Your answer must consist of the lines running from the one that holds "Definition reported (env" to the end of the data, copied exactly.

## Stored data
◇ ◇ ◇
Lemma drive_history pk run_id g ttl durable publish execute rq :
  is_history (drive_claim amb h pk run_id g ttl durable publish execute rq).
Proof.
  unfold drive_claim. destruct (execute rq) as [beats d].
  apply bind_history; [apply heartbeats_history|]. intros [|]; simpl; [|apply ret_history].
  apply bind_history.
  - destruct (adjustments_of d); [apply ret_history|]. apply call_history. intros. apply s_record.
  - intros [|]; simpl; [apply settle_history|apply ret_history].
Qed.

Lemma serve_claim_history scope ttl lookup publish execute sc g :
  is_history (serve_claim amb h scope ttl lookup publish execute sc g).
Proof.
  unfold serve_claim. destruct (negb _); [apply fail_history|].
  destruct (sc_workflow sc) as [w|].
  - destruct (lookup _ _); [..|apply fail_history];
      (apply bind_history; [|intros; apply ret_history]).
    + apply drive_history.
    + apply call_history. intros. apply s_release.
  - apply bind_history; [|intros; apply ret_history]. apply commit_history. right. eauto.
Qed.

Lemma drain_one_history scope ttl lookup publish execute :
  is_history (drain_one amb h scope ttl lookup publish execute).
Proof.
  unfold drain_one. apply bind_history; [apply call_history; intros; apply s_reap|]. intros _.
  apply bind_history; [apply call_history; intros; apply s_claim|].
  intros [|sc g]; [apply ret_history|apply serve_claim_history].
Qed.

End History.

(** ** A quiet turn, step by step *)

Section Quiet.
Context `{Jsonb, Collation, FloatText, Sha256, BindingWorlds, AdmissionChecks, JsonbEq,
          !WorkflowCatalog}.
Context (amb : Ambient) (h : Host).

(** Nobody else touches the plane during the turn, and no grant is refused. *)
Definition quiet : Prop :=
  (∀ n p, amb_others amb n p = p) ∧ (∀ n, amb_grant_error amb n = None).

Lemma quiet_call {A} (f : nat → Plane → Plane * result A ProductionClaimError) n p p' a :
  quiet → f n p = (p', Ok a) → store_call amb f (n, p) = ((S n, p'), Ok a).
Proof. intros [Hq _] Hf. unfold store_call. by rewrite Hq, Hf. Qed.

Lemma renew_keeps_lease env runner id g ttl now p p' r :
  env_key_for h QUEUE_CLAIM_SCOPE = Some env → runner_for h QUEUE_CLAIM_SCOPE = Some runner →
  held p env id runner g r → renew h QUEUE_CLAIM_SCOPE id g ttl now p = (p', Ok Renewed) →
  runs p' = runs p ∧ held p' env id runner g r.
Proof.
  intros He Hr [Hne Hrun Hrb (q & Hq & Ho & Hg)]. unfold renew, validated. rewrite He, Hr.
  destruct (negb _); [done|]. unfold transact.
  destruct (renew_in_transaction _ _ _ _ _ _ _ _) as [[p1 x]|] eqn:Et; [|done].
  intros [= <- ->]. unfold renew_in_transaction in Et. tx_inv Et. tx_inv Et.
  apply tx_ret_inv in Et as [-> Ex]. unfold statement', renew_production_lease_sql in Hm.
  rewrite Hq in Hm. destruct (holds_lease q runner g now) eqn:Eh; [|by injection Hm as <- <-].
  injection Hm as <- <-. split; [done|]. constructor; try done. simpl.
  eexists. split; [apply lookup_insert_eq|done].
Qed.

Lemma heartbeats_keep_lease env runner id g ttl beats n p n' p' r :
  quiet → env_key_for h QUEUE_CLAIM_SCOPE = Some env → runner_for h QUEUE_CLAIM_SCOPE = Some runner →
  held p env id runner g r → plane_ok p →
  heartbeats amb h beats id g ttl (n, p) = ((n', p'), Ok true) →
  runs p' = runs p ∧ held p' env id runner g r ∧ plane_ok p'.
Proof.
  intros Hq He Hr. revert n p. induction beats as [|beats IH]; intros n p Hh Hok Hb; simpl in Hb.
  { by injection Hb as <- <-. }
  unfold mbind, exec_bind in Hb. unfold store_call in Hb at 1. rewrite (proj1 Hq) in Hb.
  destruct (renew h QUEUE_CLAIM_SCOPE id g ttl (amb_now amb n) p) as [p1 [[|]|e]] eqn:Er; try done.
  pose proof (s_renew p h QUEUE_CLAIM_SCOPE id g ttl (amb_now amb n)) as Hs. rewrite Er in Hs.
  destruct (renew_keeps_lease _ _ _ _ _ _ _ _ _ He Hr Hh Er) as [Hruns Hh1].
  destruct (IH (S n) p1 Hh1) as (E1 & E2 & E3); [|done|split_and!; congruence].
  by eapply evolves_ok, store_step_evolves.
Qed.

(** The lease a claim grants is held. *)
Lemma granted_held p p' env runner id pk e rel ttl now g r r' q q' :
  env ≠ ""%string → granted p p' env runner id pk e rel ttl now g r r' q q' →
  held p' env id runner g r'.
Proof.
  intros Hne [? ? ? ? Hr' Hq' Hrun ? ? ? Hrow ?]. constructor; [done|done|by rewrite Hrun|].
  exists q'. rewrite Hrow in *. done.
Qed.

Lemma granted_positive p p' env runner id pk e rel ttl now g r r' q q' :
  plane_ok p → granted p p' env runner id pk e rel ttl now g r r' q q' → 0 < g.
Proof.
  intros Hok [? Hq ? -> ? ? ? ? ? ? ? ?]. destruct (pk_rows _ Hok _ _ Hq) as (? & _ & [? ? ? ? ? ? ? ?]).
  lia.
Qed.

(** What the plane is after a settled run: [c] recorded and the row dequeued. *)
Definition recorded (env id : string) (c : ProductionCompletion) (r : RunRow) (at_us : Z) (p : Plane) :
    Plane :=
  {| runs := <[(env, id) := completed_row c r at_us]> (runs p);
     queue := delete (env, id) (queue p) |}.

(** The run with a deadline report, and the plane that holds it. *)
Definition with_report (v : Value) (r : RunRow) : RunRow := {|
  r_pins := r_pins r; r_status := r_status r; r_state_json := r_state_json r; r_result_json := r_result_json r;
  r_deadline_adjustments_json := Some v; r_caller := r_caller r; r_terminal_reason := r_terminal_reason r;
  r_fail_type := r_fail_type r; r_updated_at := r_updated_at r |}.
Definition reported (env id : string) (v : Value) (r : RunRow) (p : Plane) : Plane :=
  set_runs (<[(env, id) := with_report v r]> (runs p)) p.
◇ ◇ ◇
## Task solution
Definition reported (env id : string) (v : Value) (r : RunRow) (p : Plane) : Plane :=
  set_runs (<[(env, id) := with_report v r]> (runs p)) p.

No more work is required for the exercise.